Muchas instituciones fueron infectadas por una corrupción estructural que ha carcomido sus propios cimientos. Un ejemplo nítido, pero no excepcional, es el de la Legislatura de la provincia de Buenos Aires, donde el caso Chocolate expuso una podredumbre de la que no se ha despojado.
Todo forma parte de un sistema que ha reemplazado la ética pública por una apropiación simbólica y material del Estado, al que se concibió como un botín. La colonización militante de organismos y ministerios implicó un desplazamiento del sistema de concursos y una desarticulación de la carrera administrativa. Ese modelo “bajó” desde la Nación hasta el último municipio.
De la jefatura del Estado para abajo, se abolió el profesionalismo.
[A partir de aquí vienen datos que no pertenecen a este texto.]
(** The world after a call of [SSend]. *)
Lemma send_runs c p r again w k :
  op_holds w (StageOp p r (SSend again)) → RunCore w k → runs_ok k p r (stage_step c p r (SSend again) w).
Proof.
  intros [(ph & Hi) _] HC.
  assert (∀ w' next, runs (db w') = runs (db w) → (∀ x, x ∈ submitted w → x ∈ submitted w') → delivered w' = delivered w → (∀ l, l ∈ lapses w → l ∈ lapses w') →
            intent (db w') = intent (db w) → (∀ pc, next = Some pc → before_record pc = false ∧ pc ≠ SAbort) → runs_ok k p r (w', next)) as Hgo.
  { intros w' next Hr Hs Hd Hl Hi' Hn. eapply runs_step; [exact HC|rewrite Hr; apply only_finished_refl|done|done|done|left; exists ph, ph; by rewrite Hi'|].
    intros pc Hpc. by apply op_runs_quiet; apply Hn. }
  cbn [stage_step]. set (o := if again && _ then Refused else outcome c).
  assert (∀ v, let w2 := daemon_reads p o (note_crossed r (note_submitted r v)) in
            db w2 = db v ∧ submitted w2 = r :: submitted v ∧ delivered w2 = delivered v ∧ lapses w2 = lapses v) as Hd by (intros v; by destruct o).
  destruct (headless p).
  - destruct (negb (crosses c)); [destruct (negb again && _); apply Hgo; try done; intros ? ?; by right|].
    set (v := if bool_decide (o = Created) && _ then _ else w).
    assert (db v = db w ∧ submitted v = submitted w ∧ delivered v = delivered w ∧ ∀ l, l ∈ lapses w → l ∈ lapses v) as (G1 & G2 & G3 & G4)
      by (subst v; destruct (bool_decide (o = Created) && _); split_and!; try done; intros ? ?; by right).
    destruct (Hd v) as (H1 & H2 & H3 & H4).
    apply Hgo; rewrite ?H1, ?H2, ?H3, ?H4, ?G1, ?G2, ?G3; try done; [intros ? ?; by right|]. destruct (written c); [by intros ? [= <-]|done].
  - destruct (negb (ok c)); [apply Hgo; try done; by intros ? [= <-]|]. destruct (negb (crosses c)); [by apply Hgo|].
    destruct (Hd w) as (H1 & H2 & H3 & H4).
    destruct (written c); [apply Hgo; rewrite ?H1, ?H2, ?H3, ?H4; try done; [intros ? ?; by right|by intros ? [= <-]]|].
    destruct (bool_decide (o = Created)); apply Hgo; cbn [db note_lapse submitted delivered lapses]; rewrite ?H1, ?H2, ?H3, ?H4; try done; intros ? ?; by right.
Qed.

Lemma late_runs c p r pc w k s0 :
  pc ∉ [SRelease; SSetup; SRollbackSetup; SRecordSetupFailure; SPersist; SOutgoing; SKill; SShell; SReady; SRecord; SDeclare; SSend true; SSend false] →
  op_holds w (StageOp p r pc) → RunCore w k → op_runs w (StageOp p r pc) → LandInv s0 (mkSystem w (Some (StageOp p r pc)) k) →
  runs_ok k p r (stage_step c p r pc w).
Proof.
  intros Hpc Hh HC [_ Hab] HL. pose proof (li_op _ _ HL _ eq_refl) as (_ & _ & _ & _ & Hsub). cbn [world] in Hsub.
  assert (∀ w' next, only_finished (runs (db w)) (runs (db w')) → submitted w' = submitted w → delivered w' = delivered w → (∀ l, l ∈ lapses w → l ∈ lapses w') →
            (intent (db w') = intent (db w) ∨ ∃ ph', intent (db w') = Some (own_intent p r ph')) → ((∃ ph, intent (db w) = Some (own_intent p r ph)) ∨ intent (db w) = None ∧ intent (db w') = None) →
            (∀ pc, next = Some pc → op_runs w' (StageOp p r pc)) → runs_ok k p r (w', next)) as Hgo.
  { intros w' next Hr Hs Hd Hl Hi' Hi Hn. eapply runs_step; [exact HC|done|by rewrite Hs|done|done| |done].
    destruct Hi as [(ph & Hi)|[Hi Hno]]; [left|by right]. destruct Hi' as [He|(ph' & He)]; [exists ph, ph; by rewrite He|by exists ph, ph']. }
  assert (∀ w' pc', before_record pc' = false → pc' ≠ SAbort → ∀ pc, Some pc' = Some pc → op_runs w' (StageOp p r pc)) as Hq
    by (intros w' pc' Hb Hne ? [= <-]; by apply op_runs_quiet).
  assert (∀ ph w', (∃ ph, intent (db w) = Some (own_intent p r ph)) → db w' = db w → runs (db (mark_phase r ph w')) = runs (db w) ∧ ∃ ph', intent (db (mark_phase r ph w')) = Some (own_intent p r ph')) as Hmark.
  { intros ph w' (ph0 & Hi) Hdb. unfold mark_phase. cbn [db set_db]. rewrite Hdb, (update_phase_own r ph (db w) _ Hi) by done. split; [done|by exists ph]. }
  destruct pc as [| | | | | | | | | | |[]|o|o| | | | | | | |]; try (exfalso; apply Hpc; clear; set_solver); cbn [stage_step].
  - assert (∃ ph, intent (db w) = Some (own_intent p r ph)) as Hi.
    { destruct o; cbn [op_holds] in Hh; [exact Hh|destruct Hh as [(ph & ?) _]; by exists ph..]. }
    destruct (Hmark Submitted w Hi eq_refl) as [Hm1 Hm2].
    destruct (ok c); [|destruct (bool_decide (o = Created))]; (apply Hgo; [..|by apply Hq]); cbn [db set_db note_lapse lapses submitted delivered];
      rewrite ?Hm1; try apply only_finished_refl; try done; try (by left); try (by right); intros ? ?; by right.
  - assert (∃ ph, intent (db w) = Some (own_intent p r ph)) as Hi.
    { destruct o; cbn [op_holds] in Hh; [destruct Hh as (ph & ? & _); by exists ph|destruct Hh as [(ph & ?) _]; by exists ph..]. }
    destruct (answered c); cbn [negb]; [destruct o|]; (apply Hgo; [apply only_finished_refl|done|done|done|by left|by left|]); (by apply Hq) || done.
  - cbn [op_holds] in Hh. assert (∃ ph, intent (db w) = Some (own_intent p r ph)) as Hi by (destruct Hh as [(ph & ?) _]; by exists ph).
    destruct (Hmark SpawnReady w Hi eq_refl) as [Hm1 Hm2].
    destruct (headless p); [|destruct (ok c)]; (apply Hgo; [..|by apply Hq]); rewrite ?Hm1; try apply only_finished_refl; try done; try (by left); by right.
  - cbn [op_holds] in Hh. destruct Hh as (ph & Hi & _). specialize (Hsub eq_refl). destruct (ok c); cbn [negb].
    2: { apply Hgo; [apply only_finished_refl|done|done|done|by left|left; by exists ph|done]. }
    destruct (reconcile_stage_operation_db p r (db w)) as [d|] eqn:Hd.
    2: { apply Hgo; [apply only_finished_refl|done|done|done|by left|left; by exists ph|by apply Hq]. }
    unfold reconcile_stage_operation_db in Hd. destruct (closed (db w)) eqn:Hc; [done|].
    destruct (project_stage_Some (next_stage p) (prepared_workspace p) (sp_trigger p) (sp_provider_session_id p) (db w) Hc) as (d' & Hd' & H1 & H2 & _).
    rewrite Hd' in Hd. cbn [mbind option_bind] in Hd. injection Hd as <-.
    eapply (runs_close k p r w _ None ph); try done; cbn [db set_db note_landed].
    + by rewrite runs_delete_intent.
    + eapply intent_delete_own; [by rewrite H1|done].
    + by left.
  - cbn [op_holds] in Hh. destruct Hh as [(ph & Hi) _]. destruct (ok c).
    + apply Hgo; [apply fail_bound_only|done|done|done|left; cbn [db set_db]; apply fail_bound_intent|left; by exists ph|].
      intros ? [= <-]. split; [done|]. intros _. right. intros x Hx Hid. exact (fail_bound_closes r (db w) x Hx Hid).
    + apply Hgo; [apply only_finished_refl|done|done|by right|by left|left; by exists ph|]. intros ? [= <-]. split; [done|]. intros _. left. by left.
  - cbn [op_holds] in Hh. destruct Hh as [(ph & Hi) _]. destruct (ok c).
    + eapply (runs_close k p r w _ _ ph); try done; cbn [db set_db]; [by rewrite runs_delete_intent|by eapply intent_delete_own|right; by apply Hab|by apply Hq].
    + apply Hgo; [apply only_finished_refl|done|done|done|by left|left; by exists ph|by apply Hq].
  - cbn [op_holds] in Hh. destruct Hh as [Hi _]. destruct (rollback_frame p w) as (H1 & _ & _ & H4 & H5 & H6).
    destruct (removes c); (apply Hgo; [..|done]); rewrite ?H1, ?H4, ?H5, ?H6; try apply only_finished_refl; try done; try (by left);
      (destruct Hi as [Hi|Hi]; [by right|by left]).
  - cbn [op_holds] in Hh. destruct Hh as (ph & Hi & _). destruct (ok c); (apply Hgo; [apply only_finished_refl|done|done|done|by left|left; by exists ph|by apply Hq]).
  - cbn [op_holds] in Hh. destruct Hh as (ph & Hi & _). destruct (ok c).
    + apply Hgo; [apply fail_bound_only|done|done|done|left; cbn [db set_db]; apply fail_bound_intent|left; by exists ph|by apply Hq].
    + apply Hgo; [apply only_finished_refl|done|done|by right|by left|left; by exists ph|by apply Hq].
  - cbn [op_holds] in Hh. destruct Hh as (ph & Hi & _). destruct (rollback_frame p w) as (H1 & _ & _ & H4 & H5 & H6).
    destruct (removes c); (apply Hgo; [..|done]); cbn [db note_lapse lapses submitted delivered]; rewrite ?H1, ?H4, ?H5, ?H6;
      try apply only_finished_refl; try done; try (by left); try (by right); left; by exists ph.
Qed.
Hoy todos nos preguntamos, por ejemplo, cómo pudo funcionar el cono de silencio y complicidades frente al calvario que se vivía en Olivos. La respuesta está a la vista: alrededor del presidente no había profesionales, sino amigotes. Si no se necesitaban cualidades éticas ni intelectuales para ejercer la primera magistratura, ¿por qué se necesitarían para ser intendente de la residencia oficial, médico presidencial, ministra o secretaria? Hoy vemos que cada uno hacía “su negocio” y cuidaba su “quintita”. Si era necesario callar, aun frente a horrores y aberraciones, se callaba. Si era necesario mirar hacia otro lado, aunque los hechos traicionaran de una manera grosera las banderas más sensibles, se miraba para otro lado. Son síntomas de esa “recesión ética” en la que los privilegios del poder se valoran más que los principios y las normas.
Hay una pregunta, sin embargo, que está dirigida a nosotros mismos: ¿somos meros espectadores de este drama penoso y desagradable?; ¿aprenderemos algo de esta saga bochornosa?
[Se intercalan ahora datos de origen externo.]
(* ===== verification/WorkflowProofs.v ===== *)
(** * Workflows: proofs

    The glob matcher decides the glob relation, the preferred provider is the most
    specific one, and a pinned snapshot reads back as the workflow it was taken of. *)

From S2P Require Import Prelude RustStd Utf8 Workflow.
Local Open Scope Z_scope.

(** ** Globs *)

(** A star stands for any bytes, another byte for itself. *)
Inductive Glob : list byte → list byte → Prop :=
  | GNil : Glob [] []
  | GByte b p v : b ≠ STAR → Glob p v → Glob (b :: p) (b :: v)
  | GStar p u v : Glob p v → Glob (STAR :: p) (u ++ v).

Lemma glob_star_inv p v : Glob (STAR :: p) v → ∃ u w, v = u ++ w ∧ Glob p w.
Proof. inversion 1; [done|]. by eexists _, _. Qed.

Lemma glob_literal l q v : STAR ∉ l → Glob (l ++ q) v → ∃ w, v = l ++ w ∧ Glob q w.
Proof.
  revert v. induction l as [|b l IH]; intros v Hl Hg; [by exists v|]. apply not_elem_of_cons in Hl as [Hb Hl].
  inversion Hg; subst; [|done]. match goal with H : Glob (l ++ q) _ |- _ => destruct (IH _ Hl H) as (w & -> & Hw) end. by exists w.
Qed.

Lemma glob_nil p : Glob p [] ↔ drop_while (Z.eqb STAR) p = [].
Proof.
  split.
  - remember ([] : list byte) as v eqn:Hv. intros Hg. induction Hg as [|b p v _ _ _|p u v _ IH]; [done|done|].
    apply app_eq_nil in Hv as [-> ->]. exact (IH eq_refl).
  - induction p as [|b p IH]; [intros _; constructor|]. cbn [drop_while]. destruct (Z.eqb_spec STAR b) as [<-|]; [|done].
    intros Hp. exact (GStar p [] [] (IH Hp)).
Qed.

(** Two suffixes of a list, the shorter of which is a suffix of the longer. *)
Lemma suffix_of_drop {A} (l : list A) i j v w : drop i l = v ++ w → (i ≤ j)%nat → (length w ≤ length (drop j l))%nat → ∃ u, drop j l = u ++ w.
Proof.
  intros Hd Hij Hw. assert (drop j l = drop (j - i) (v ++ w)) as He by (rewrite <- Hd, drop_drop; f_equal; lia).
  destruct (decide (j - i ≤ length v)%nat) as [Hle|Hgt].
  - exists (drop (j - i) v). by rewrite He, drop_app_le.
  - rewrite He, length_drop, length_app in Hw. destruct w as [|x w]; [exists (drop j l); by rewrite app_nil_r|]. cbn in Hw. lia.
Qed.

Section Matcher.
Context (P V : list byte) (star_free : STAR ∉ V).

(** What is still to be decided: a match from the cursor, or from a later stop of the
    last star. *)
Definition to_match (c : Cursor) : Prop :=
  Glob (drop (pattern_index c) P) (drop (value_index c) V)
  ∨ ∃ w k, wildcard_index c = Some w ∧ (wildcard_value_index c < k ≤ length V)%nat ∧ Glob (drop (S w) P) (drop k V).

(** Since the last star the pattern has been matched literally. *)
Definition literal_since (c : Cursor) : Prop :=
  (value_index c ≤ length V)%nat
  ∧ match wildcard_index c with
    | Some w => ∃ l, drop (S w) P = l ++ drop (pattern_index c) P ∧ drop (wildcard_value_index c) V = l ++ drop (value_index c) V
                     ∧ (wildcard_value_index c ≤ value_index c)%nat ∧ (S w ≤ length P)%nat
    | None => wildcard_value_index c = 0%nat
    end.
Un día nos desayunamos con pruebas y testimonios de una violencia incalificable en el inframundo del poder. Pero ¿no habíamos minimizado y hasta naturalizado algunos síntomas inquietantes? ¿No habíamos consentido de algún modo la violencia verbal y simbólica ejercida desde el poder? Y una pregunta aún más incómoda: ¿no lo seguimos haciendo?
El último presidente kirchnerista había agredido a un jubilado en un restaurante, reaccionaba con intemperancia ante preguntas incómodas y había exhibido rasgos de prepotencia que nunca merecieron, sin embargo, un debate serio sobre sus cualidades personales y sus condiciones para el liderazgo.
Golpear a una mujer entra en una categoría diferente, por supuesto, y pertenece a otro género y otra escala de violencia. No corresponde entonces ninguna asociación con agresiones de diversa naturaleza. Pero en la vida pública y la convivencia democrática deberían funcionar sensores muy sensibles frente a cualquier tipo de agresividad y maltrato. En la atmósfera de valores distorsionados que supo crear el kirchnerismo, el insulto, el atropello verbal, la descalificación y el señalamiento arbitrario desde el poder tienden a ser moneda corriente.
Si algo pudiera rescatarse en medio de la vergüenza que nos producen las revelaciones sobre Alberto Fernández, sería la oportunidad de identificar la recesión ética y la degradación institucional como uno de los problemas fundamentales de la Argentina. Todavía lidiamos con esa herencia, que se ha enquistado en la política, pero también en otros ámbitos. ¿Cómo se entiende la candidatura a la Corte de un juez sumergido en el lodo de las sospechas, como Ariel Lijo, si no es en el marco de esa herencia de retroceso moral?
No naturalizar el maltrato, sea en la escala que sea. No permitir los insultos ni los agravios del Presidente. No mirar con indiferencia la postulación de un juez “manchado” al máximo tribunal de la Nación. Tal vez podamos empezar, con esos “no”, a revertir el peor legado del kirchnerismo, que excede el descalabro económico para alcanzar la dimensión de una catástrofe moral.